● **EXERCISE OBJECTIVE**:
Show me every line in the listing that has the word "then".

● **DATA FOR THIS EXERCISE**:
(** [finishEvent]: a new handle on an event whose semaphore has [n0] tokens, in a process
    with [k] free entries of its table, before calls of [wait] with the given contexts
    and calls of [signal] with the given counts. *)
Definition finishEvent (n0 : Z) (k : nat) (ctxs : list bool) (ns : list Z) : eventImpl :=
  mkE n0 false false 0 false false false (replicate k None)
      ((fun c => mkW WOut (if c : bool then Some false else None) None ANone) <$> ctxs) (SignalN <$> ns) CIdle.

(** ** The gate of [close] is that of a queue handle *)

Definition gate_pc (pc : wpc) : opc :=
  match pc with
  | WOut | WRet _ => Outside
  | WAdded => Counted
  | WIn | WBlock | WWoken | WStop _ | WFree _ => Inside
  | WLeave _ => Leaving
  | WZero _ => LeftLast
  | WSend _ => Sending
  end.

Definition gate_closer (e : eventImpl) : cpc :=
  match e_closer e with
  | CIdle => NotClosed
  | CMarked => ClosingSet
  | CSet => EventsClosed
  | CWait => Draining
  | CFree => Drained
  | CRet _ => if freed e then ClosedDone else ClosingSet
  end.

Definition gate (e : eventImpl) : life :=
  mkLife (e_waiters e) (closed e) (e_drained e) (negb (freed e)) (closing_set e)
         ((fun w => gate_pc (w_pc w)) <$> ws e) (gate_closer e).

(** A call between its [enter] and its [leave], when it uses the handles. *)
Definition uses_handles (pc : wpc) : bool :=
  match pc with WIn | WBlock | WWoken | WStop _ | WFree _ => true | _ => false end.

Lemma inside_uses pc : inside (gate_pc pc) = uses_handles pc.
Proof. by destruct pc. Qed.

Lemma gate_lookup e i w : ws e !! i = Some w -> ops (gate e) !! i = Some (gate_pc (w_pc w)).
Proof. intros H. cbn. by rewrite list_lookup_fmap, H. Qed.

(** A step that leaves the counter of its call on the same side of the gate. *)
Lemma gate_still e i w w' : ws e !! i = Some w -> gate_pc (w_pc w') = gate_pc (w_pc w) -> gate (set_w i w' e) = gate e.
Proof.
  intros Hi Hpc. unfold gate, gate_closer. cbn. f_equal. rewrite list_fmap_insert, Hpc, list_insert_id; [done|].
  by rewrite list_lookup_fmap, Hi.
Qed.

(** A step of [wait] is a step of an operation at the gate, or none. *)
Lemma wait_step_gate i a e e' :
  wait_step i a e = Some e' -> gate e' = gate e \/ exists c, op_step i c (gate e) = Some (gate e').
Proof.
  unfold wait_step. destruct (ws e !! i) as [w|] eqn:Hi; [|done]. pose proof (gate_lookup e i w Hi) as Hg.
  assert (Hset : forall n d pc, with_op i (gate_pc pc) (mkLife n (closed e) d (negb (freed e)) (closing_set e)
      ((fun w => gate_pc (w_pc w)) <$> ws e) (gate_closer e)) =
    gate (set_w i (at_pc pc w) (set_drained d (set_waiters n e)))).
  { intros n d pc. unfold gate, with_op, gate_closer. cbn. by rewrite list_fmap_insert. }
  assert (Hst : forall w' e1, ws e1 = ws e -> gate e1 = gate e -> gate_pc (w_pc w') = gate_pc (w_pc w) -> gate (set_w i w' e1) = gate e).
  { intros w' e1 Hw He Hp. rewrite (gate_still e1 i w w') by congruence. done. }
  unfold op_step. rewrite Hg. destruct (w_pc w) eqn:Hpc; cbn [gate_pc].
  - case_bool_decide; intros [= <-]; [left; by apply Hst|]. right. exists Use. f_equal. apply (Hset _ (e_drained e) WAdded).
  - intros [= <-]. right. exists Use. f_equal. change (closing (gate e)) with (closed e).
    case (closed e); [apply (Hset _ (e_drained e) (WLeave RClosed))|apply (Hset _ (e_drained e) WIn)].
  - unfold prepare. destruct (w_ctx w).
    + destruct a as [h|].
      * destruct (table e !! h) as [[|]|]; try done. intros [= <-]. left. by apply Hst.
      * intros [= <-]. right. exists Finish. f_equal. apply (Hset _ (e_drained e) (WLeave RSys)).
    + intros [= <-]. left. by apply Hst.
  - unfold block. destruct a; [|intros [= <-]; left; by apply Hst].
    destruct (freed e); [done|]. destruct (signalled e w) as [[]|]; try done; intros [= <-]; left; by apply Hst.
  - intros [= <-]. left. by apply Hst.
  - intros [= <-]. left. by apply Hst.
  - intros [= <-]. right. exists Finish. f_equal.
    transitivity (gate (set_w i (at_pc (WLeave r) w) e)); [apply (Hset _ (e_drained e) (WLeave r))|by destruct (w_cancel w)].
  - intros [= <-]. right. exists Use. f_equal. cbn. destruct (_ =? 0).
    + apply (Hset _ (e_drained e) (WZero r)).
    + apply (Hset _ (e_drained e) (WRet r)).
  - intros [= <-]. right. exists Use. f_equal. change (closing (gate e)) with (closed e). case (closed e).
    + apply (Hset _ (e_drained e) (WSend r)).
    + apply (Hset _ (e_drained e) (WRet r)).
  - intros [= <-]. right. exists Use. f_equal. cbn. apply (Hset _ true (WRet r)).
  - done.
Qed.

● **WRITTEN REPLY**:
      ((fun c => mkW WOut (if c : bool then Some false else None) None ANone) <$> ctxs) (SignalN <$> ns) CIdle.
  | CRet _ => if freed e then ClosedDone else ClosingSet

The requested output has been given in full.